Provided data:
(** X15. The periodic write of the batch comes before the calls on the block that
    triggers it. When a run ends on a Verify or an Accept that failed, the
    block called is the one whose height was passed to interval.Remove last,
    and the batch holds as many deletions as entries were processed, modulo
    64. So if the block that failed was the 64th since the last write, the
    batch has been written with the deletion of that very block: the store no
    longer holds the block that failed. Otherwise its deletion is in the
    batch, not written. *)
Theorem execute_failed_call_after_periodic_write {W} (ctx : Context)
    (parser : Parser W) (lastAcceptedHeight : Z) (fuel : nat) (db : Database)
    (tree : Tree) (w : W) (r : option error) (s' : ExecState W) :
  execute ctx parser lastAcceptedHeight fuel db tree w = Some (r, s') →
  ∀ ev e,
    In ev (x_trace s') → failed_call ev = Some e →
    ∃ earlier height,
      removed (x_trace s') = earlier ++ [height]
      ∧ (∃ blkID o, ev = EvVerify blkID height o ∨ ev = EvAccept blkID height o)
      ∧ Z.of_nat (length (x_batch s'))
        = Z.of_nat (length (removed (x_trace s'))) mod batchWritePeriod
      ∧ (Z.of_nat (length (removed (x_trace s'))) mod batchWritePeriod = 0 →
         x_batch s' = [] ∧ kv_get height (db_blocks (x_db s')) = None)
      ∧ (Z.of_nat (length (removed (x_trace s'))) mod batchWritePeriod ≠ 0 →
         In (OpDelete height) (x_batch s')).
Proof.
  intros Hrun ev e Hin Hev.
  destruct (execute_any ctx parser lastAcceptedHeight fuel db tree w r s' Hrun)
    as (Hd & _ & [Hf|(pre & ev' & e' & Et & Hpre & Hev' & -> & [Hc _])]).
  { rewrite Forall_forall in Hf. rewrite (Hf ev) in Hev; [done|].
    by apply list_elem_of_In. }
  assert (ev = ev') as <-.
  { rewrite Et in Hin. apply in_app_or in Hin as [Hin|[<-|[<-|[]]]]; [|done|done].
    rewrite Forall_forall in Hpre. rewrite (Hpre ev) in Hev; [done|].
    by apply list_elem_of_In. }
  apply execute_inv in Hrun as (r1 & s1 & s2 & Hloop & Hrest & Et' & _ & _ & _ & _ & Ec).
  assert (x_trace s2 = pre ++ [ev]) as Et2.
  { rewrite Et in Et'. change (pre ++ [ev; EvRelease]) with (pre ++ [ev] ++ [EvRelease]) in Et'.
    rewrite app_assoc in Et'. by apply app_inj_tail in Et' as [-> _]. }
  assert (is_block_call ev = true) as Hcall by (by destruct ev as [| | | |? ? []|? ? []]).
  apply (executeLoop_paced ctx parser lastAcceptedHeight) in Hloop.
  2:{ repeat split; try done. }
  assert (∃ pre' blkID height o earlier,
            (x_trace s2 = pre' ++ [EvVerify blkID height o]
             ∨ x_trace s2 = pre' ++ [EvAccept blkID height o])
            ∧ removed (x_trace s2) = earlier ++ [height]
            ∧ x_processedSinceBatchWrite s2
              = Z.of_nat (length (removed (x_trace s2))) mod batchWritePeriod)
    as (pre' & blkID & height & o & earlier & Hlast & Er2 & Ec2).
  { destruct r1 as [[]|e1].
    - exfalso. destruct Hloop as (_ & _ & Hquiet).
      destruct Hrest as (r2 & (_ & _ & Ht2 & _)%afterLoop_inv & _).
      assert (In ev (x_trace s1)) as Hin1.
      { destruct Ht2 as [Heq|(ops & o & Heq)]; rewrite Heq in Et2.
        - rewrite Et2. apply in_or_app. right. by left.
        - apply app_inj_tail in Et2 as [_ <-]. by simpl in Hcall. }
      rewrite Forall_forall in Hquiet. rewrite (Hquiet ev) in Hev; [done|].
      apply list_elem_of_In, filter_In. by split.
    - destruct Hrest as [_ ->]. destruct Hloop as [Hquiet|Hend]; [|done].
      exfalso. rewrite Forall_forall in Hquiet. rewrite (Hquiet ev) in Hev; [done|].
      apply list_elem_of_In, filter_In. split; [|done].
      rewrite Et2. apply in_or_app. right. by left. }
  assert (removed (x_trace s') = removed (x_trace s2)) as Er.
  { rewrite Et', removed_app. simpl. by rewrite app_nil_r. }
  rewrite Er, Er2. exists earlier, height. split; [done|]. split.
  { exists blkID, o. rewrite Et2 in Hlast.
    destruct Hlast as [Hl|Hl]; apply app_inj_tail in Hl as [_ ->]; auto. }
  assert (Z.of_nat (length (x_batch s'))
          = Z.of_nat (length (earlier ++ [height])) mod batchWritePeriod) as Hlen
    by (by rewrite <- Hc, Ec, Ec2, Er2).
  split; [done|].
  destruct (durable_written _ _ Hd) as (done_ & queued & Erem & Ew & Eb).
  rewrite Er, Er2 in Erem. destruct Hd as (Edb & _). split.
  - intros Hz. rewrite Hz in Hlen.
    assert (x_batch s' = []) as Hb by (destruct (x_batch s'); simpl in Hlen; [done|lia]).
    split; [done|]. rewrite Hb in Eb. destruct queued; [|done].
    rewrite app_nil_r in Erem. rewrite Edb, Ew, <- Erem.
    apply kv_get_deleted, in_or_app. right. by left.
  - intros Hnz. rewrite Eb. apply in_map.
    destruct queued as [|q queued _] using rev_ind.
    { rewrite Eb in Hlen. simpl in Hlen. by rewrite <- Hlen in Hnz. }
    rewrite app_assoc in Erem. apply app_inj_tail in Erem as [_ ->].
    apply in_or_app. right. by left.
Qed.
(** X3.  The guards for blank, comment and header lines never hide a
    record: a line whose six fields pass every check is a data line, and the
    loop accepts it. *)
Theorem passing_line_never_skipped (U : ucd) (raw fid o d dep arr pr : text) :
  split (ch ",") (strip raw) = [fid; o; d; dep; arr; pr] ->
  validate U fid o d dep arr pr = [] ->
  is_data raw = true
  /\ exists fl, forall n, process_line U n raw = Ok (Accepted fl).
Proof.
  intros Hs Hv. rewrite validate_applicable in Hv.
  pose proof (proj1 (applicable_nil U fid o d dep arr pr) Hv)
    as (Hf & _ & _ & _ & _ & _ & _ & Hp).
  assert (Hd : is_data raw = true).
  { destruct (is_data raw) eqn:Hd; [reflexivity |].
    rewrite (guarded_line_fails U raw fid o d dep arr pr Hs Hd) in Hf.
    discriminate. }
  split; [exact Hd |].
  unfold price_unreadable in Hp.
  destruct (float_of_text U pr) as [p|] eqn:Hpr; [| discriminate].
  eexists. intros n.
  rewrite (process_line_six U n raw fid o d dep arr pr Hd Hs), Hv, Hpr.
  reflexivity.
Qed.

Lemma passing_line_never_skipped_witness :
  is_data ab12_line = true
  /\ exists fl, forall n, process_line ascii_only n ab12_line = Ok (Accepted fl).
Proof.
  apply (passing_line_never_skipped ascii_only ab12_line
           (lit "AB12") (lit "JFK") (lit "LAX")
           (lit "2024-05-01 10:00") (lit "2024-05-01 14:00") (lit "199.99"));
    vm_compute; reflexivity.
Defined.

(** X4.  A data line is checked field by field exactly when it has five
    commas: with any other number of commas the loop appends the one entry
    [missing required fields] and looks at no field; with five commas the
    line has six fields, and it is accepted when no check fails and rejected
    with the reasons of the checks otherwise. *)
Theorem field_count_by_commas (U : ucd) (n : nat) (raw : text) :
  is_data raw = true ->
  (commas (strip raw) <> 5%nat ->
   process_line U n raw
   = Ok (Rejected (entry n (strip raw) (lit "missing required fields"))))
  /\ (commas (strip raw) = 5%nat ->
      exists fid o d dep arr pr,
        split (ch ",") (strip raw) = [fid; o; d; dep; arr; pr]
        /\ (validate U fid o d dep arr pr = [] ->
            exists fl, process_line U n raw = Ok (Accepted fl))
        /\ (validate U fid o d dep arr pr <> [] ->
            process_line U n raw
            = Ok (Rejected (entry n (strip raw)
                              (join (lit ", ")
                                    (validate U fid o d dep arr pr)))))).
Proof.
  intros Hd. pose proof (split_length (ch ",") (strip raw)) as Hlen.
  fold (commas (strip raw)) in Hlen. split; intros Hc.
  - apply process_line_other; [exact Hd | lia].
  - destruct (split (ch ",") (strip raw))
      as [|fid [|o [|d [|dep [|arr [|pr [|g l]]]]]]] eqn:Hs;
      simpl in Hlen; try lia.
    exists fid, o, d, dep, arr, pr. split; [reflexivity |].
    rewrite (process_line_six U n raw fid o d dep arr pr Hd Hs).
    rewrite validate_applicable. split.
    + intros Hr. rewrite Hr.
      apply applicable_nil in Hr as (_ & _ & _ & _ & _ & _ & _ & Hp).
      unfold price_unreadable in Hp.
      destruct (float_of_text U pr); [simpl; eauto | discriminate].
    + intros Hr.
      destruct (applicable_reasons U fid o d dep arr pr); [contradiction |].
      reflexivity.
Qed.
* * *
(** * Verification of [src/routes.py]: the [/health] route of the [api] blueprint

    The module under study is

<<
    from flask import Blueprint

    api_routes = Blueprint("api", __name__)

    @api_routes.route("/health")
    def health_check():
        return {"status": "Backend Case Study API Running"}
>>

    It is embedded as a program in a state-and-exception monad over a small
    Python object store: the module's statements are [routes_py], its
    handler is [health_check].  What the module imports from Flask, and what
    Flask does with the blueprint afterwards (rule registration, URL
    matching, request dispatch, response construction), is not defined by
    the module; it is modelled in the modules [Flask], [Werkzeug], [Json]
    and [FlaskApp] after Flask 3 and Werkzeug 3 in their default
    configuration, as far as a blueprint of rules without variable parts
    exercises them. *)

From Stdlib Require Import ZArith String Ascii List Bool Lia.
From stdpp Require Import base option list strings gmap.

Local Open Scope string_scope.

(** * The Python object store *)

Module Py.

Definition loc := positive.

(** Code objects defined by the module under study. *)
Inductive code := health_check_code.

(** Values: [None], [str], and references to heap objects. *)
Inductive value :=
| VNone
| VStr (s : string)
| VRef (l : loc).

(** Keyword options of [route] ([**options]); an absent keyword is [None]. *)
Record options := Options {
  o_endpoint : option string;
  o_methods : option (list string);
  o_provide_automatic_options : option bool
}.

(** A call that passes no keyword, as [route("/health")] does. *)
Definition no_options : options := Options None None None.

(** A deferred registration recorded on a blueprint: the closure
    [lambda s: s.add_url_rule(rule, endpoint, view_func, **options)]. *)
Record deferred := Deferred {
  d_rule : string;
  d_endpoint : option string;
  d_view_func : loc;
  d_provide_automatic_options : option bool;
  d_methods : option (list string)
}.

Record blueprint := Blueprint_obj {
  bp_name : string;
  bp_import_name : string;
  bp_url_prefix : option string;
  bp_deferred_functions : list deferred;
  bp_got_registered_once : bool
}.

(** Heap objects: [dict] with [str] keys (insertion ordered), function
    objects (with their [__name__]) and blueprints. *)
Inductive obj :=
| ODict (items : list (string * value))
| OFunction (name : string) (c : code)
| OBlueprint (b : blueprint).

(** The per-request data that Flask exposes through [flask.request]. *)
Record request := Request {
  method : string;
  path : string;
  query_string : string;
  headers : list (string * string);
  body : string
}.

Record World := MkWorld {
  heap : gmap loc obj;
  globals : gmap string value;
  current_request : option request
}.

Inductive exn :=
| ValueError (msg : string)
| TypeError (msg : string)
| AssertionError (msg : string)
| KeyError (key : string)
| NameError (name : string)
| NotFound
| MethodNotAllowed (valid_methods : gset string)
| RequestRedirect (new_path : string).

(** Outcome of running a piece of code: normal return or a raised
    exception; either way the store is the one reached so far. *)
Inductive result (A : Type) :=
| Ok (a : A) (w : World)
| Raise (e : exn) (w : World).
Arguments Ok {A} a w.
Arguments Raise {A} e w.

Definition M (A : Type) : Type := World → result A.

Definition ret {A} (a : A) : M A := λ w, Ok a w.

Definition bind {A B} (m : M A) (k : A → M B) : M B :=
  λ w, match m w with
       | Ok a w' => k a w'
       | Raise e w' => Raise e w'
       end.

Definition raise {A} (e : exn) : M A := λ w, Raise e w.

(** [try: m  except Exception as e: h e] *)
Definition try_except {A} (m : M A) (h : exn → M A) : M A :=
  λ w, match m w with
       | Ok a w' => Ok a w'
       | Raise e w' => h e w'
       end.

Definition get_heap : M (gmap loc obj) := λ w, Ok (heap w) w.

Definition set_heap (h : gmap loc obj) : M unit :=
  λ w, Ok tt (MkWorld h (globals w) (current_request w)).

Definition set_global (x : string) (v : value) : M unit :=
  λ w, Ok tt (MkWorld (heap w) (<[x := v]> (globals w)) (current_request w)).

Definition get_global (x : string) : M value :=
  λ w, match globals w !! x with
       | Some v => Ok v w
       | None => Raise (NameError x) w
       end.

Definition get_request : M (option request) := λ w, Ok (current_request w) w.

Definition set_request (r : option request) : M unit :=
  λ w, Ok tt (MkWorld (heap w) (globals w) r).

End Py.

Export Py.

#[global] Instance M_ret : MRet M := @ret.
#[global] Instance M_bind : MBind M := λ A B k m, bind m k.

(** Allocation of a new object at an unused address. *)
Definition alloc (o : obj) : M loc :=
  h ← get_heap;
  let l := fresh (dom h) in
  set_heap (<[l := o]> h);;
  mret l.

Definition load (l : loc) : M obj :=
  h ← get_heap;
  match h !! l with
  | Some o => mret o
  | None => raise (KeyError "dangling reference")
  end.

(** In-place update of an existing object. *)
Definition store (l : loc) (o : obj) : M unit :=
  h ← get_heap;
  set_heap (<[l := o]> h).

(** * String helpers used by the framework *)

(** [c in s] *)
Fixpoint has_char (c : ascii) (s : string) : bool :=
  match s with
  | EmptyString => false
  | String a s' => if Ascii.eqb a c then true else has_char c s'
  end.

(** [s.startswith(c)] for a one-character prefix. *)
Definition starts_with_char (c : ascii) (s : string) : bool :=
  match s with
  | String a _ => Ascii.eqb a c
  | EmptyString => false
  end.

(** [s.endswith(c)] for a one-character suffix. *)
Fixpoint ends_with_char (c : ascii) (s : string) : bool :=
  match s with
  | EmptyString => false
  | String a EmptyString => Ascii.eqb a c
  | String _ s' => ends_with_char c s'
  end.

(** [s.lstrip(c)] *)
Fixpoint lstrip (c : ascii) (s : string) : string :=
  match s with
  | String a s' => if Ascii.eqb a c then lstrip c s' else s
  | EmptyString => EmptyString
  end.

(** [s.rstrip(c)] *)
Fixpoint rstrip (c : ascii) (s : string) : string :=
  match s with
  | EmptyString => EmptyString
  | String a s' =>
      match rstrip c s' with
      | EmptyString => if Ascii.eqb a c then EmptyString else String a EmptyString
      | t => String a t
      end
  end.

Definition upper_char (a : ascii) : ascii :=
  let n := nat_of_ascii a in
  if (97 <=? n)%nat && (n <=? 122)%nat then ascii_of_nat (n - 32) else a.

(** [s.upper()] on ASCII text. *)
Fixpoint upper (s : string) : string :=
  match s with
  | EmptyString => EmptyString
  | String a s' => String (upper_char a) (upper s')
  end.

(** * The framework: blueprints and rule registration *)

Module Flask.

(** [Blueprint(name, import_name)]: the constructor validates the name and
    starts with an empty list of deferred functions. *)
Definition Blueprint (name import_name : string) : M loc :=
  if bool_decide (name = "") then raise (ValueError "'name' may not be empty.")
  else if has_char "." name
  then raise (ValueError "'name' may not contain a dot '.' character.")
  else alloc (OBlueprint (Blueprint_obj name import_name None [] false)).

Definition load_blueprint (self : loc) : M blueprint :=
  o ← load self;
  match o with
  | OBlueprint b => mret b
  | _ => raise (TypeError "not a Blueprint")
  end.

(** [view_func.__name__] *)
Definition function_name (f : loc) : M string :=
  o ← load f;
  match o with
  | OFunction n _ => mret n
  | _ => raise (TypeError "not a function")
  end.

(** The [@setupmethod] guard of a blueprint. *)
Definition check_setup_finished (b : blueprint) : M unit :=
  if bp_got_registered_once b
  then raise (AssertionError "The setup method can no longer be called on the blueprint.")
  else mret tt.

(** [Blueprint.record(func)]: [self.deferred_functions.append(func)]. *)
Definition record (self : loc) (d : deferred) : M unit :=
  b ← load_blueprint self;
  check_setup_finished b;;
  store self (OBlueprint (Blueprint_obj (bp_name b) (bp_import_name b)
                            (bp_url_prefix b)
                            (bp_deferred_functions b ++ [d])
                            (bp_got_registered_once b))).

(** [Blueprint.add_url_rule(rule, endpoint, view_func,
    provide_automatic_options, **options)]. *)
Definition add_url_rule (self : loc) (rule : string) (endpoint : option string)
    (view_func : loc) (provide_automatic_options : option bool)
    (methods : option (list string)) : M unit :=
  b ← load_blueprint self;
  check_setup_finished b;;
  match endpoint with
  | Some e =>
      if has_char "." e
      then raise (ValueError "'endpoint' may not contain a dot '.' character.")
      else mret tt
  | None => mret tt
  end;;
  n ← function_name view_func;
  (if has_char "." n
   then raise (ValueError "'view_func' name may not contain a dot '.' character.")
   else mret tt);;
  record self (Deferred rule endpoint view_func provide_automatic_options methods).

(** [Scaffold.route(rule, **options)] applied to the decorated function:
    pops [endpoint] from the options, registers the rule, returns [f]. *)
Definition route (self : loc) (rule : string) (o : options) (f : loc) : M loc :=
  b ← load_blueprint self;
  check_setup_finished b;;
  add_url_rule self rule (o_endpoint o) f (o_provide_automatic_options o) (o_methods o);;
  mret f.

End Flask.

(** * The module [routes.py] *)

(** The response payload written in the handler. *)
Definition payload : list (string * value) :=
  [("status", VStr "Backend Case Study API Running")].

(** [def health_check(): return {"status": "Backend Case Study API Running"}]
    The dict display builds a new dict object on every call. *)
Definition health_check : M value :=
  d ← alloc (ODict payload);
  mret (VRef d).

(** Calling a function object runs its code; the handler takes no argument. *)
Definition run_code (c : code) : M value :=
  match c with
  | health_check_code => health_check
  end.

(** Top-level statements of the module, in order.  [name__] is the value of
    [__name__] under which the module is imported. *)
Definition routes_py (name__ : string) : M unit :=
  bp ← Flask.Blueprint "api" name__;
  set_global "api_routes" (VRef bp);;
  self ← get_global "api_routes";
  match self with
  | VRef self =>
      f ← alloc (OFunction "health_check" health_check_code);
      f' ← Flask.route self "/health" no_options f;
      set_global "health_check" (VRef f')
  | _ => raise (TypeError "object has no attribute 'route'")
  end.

Exercise instructions: Return exactly the lines above from the line that has "(** X15. The" through the line that has "assert (is_block_call ev", inclusive, and nothing else.

Expected output:
(** X15. The periodic write of the batch comes before the calls on the block that
    triggers it. When a run ends on a Verify or an Accept that failed, the
    block called is the one whose height was passed to interval.Remove last,
    and the batch holds as many deletions as entries were processed, modulo
    64. So if the block that failed was the 64th since the last write, the
    batch has been written with the deletion of that very block: the store no
    longer holds the block that failed. Otherwise its deletion is in the
    batch, not written. *)
Theorem execute_failed_call_after_periodic_write {W} (ctx : Context)
    (parser : Parser W) (lastAcceptedHeight : Z) (fuel : nat) (db : Database)
    (tree : Tree) (w : W) (r : option error) (s' : ExecState W) :
  execute ctx parser lastAcceptedHeight fuel db tree w = Some (r, s') →
  ∀ ev e,
    In ev (x_trace s') → failed_call ev = Some e →
    ∃ earlier height,
      removed (x_trace s') = earlier ++ [height]
      ∧ (∃ blkID o, ev = EvVerify blkID height o ∨ ev = EvAccept blkID height o)
      ∧ Z.of_nat (length (x_batch s'))
        = Z.of_nat (length (removed (x_trace s'))) mod batchWritePeriod
      ∧ (Z.of_nat (length (removed (x_trace s'))) mod batchWritePeriod = 0 →
         x_batch s' = [] ∧ kv_get height (db_blocks (x_db s')) = None)
      ∧ (Z.of_nat (length (removed (x_trace s'))) mod batchWritePeriod ≠ 0 →
         In (OpDelete height) (x_batch s')).
Proof.
  intros Hrun ev e Hin Hev.
  destruct (execute_any ctx parser lastAcceptedHeight fuel db tree w r s' Hrun)
    as (Hd & _ & [Hf|(pre & ev' & e' & Et & Hpre & Hev' & -> & [Hc _])]).
  { rewrite Forall_forall in Hf. rewrite (Hf ev) in Hev; [done|].
    by apply list_elem_of_In. }
  assert (ev = ev') as <-.
  { rewrite Et in Hin. apply in_app_or in Hin as [Hin|[<-|[<-|[]]]]; [|done|done].
    rewrite Forall_forall in Hpre. rewrite (Hpre ev) in Hev; [done|].
    by apply list_elem_of_In. }
  apply execute_inv in Hrun as (r1 & s1 & s2 & Hloop & Hrest & Et' & _ & _ & _ & _ & Ec).
  assert (x_trace s2 = pre ++ [ev]) as Et2.
  { rewrite Et in Et'. change (pre ++ [ev; EvRelease]) with (pre ++ [ev] ++ [EvRelease]) in Et'.
    rewrite app_assoc in Et'. by apply app_inj_tail in Et' as [-> _]. }
  assert (is_block_call ev = true) as Hcall by (by destruct ev as [| | | |? ? []|? ? []]).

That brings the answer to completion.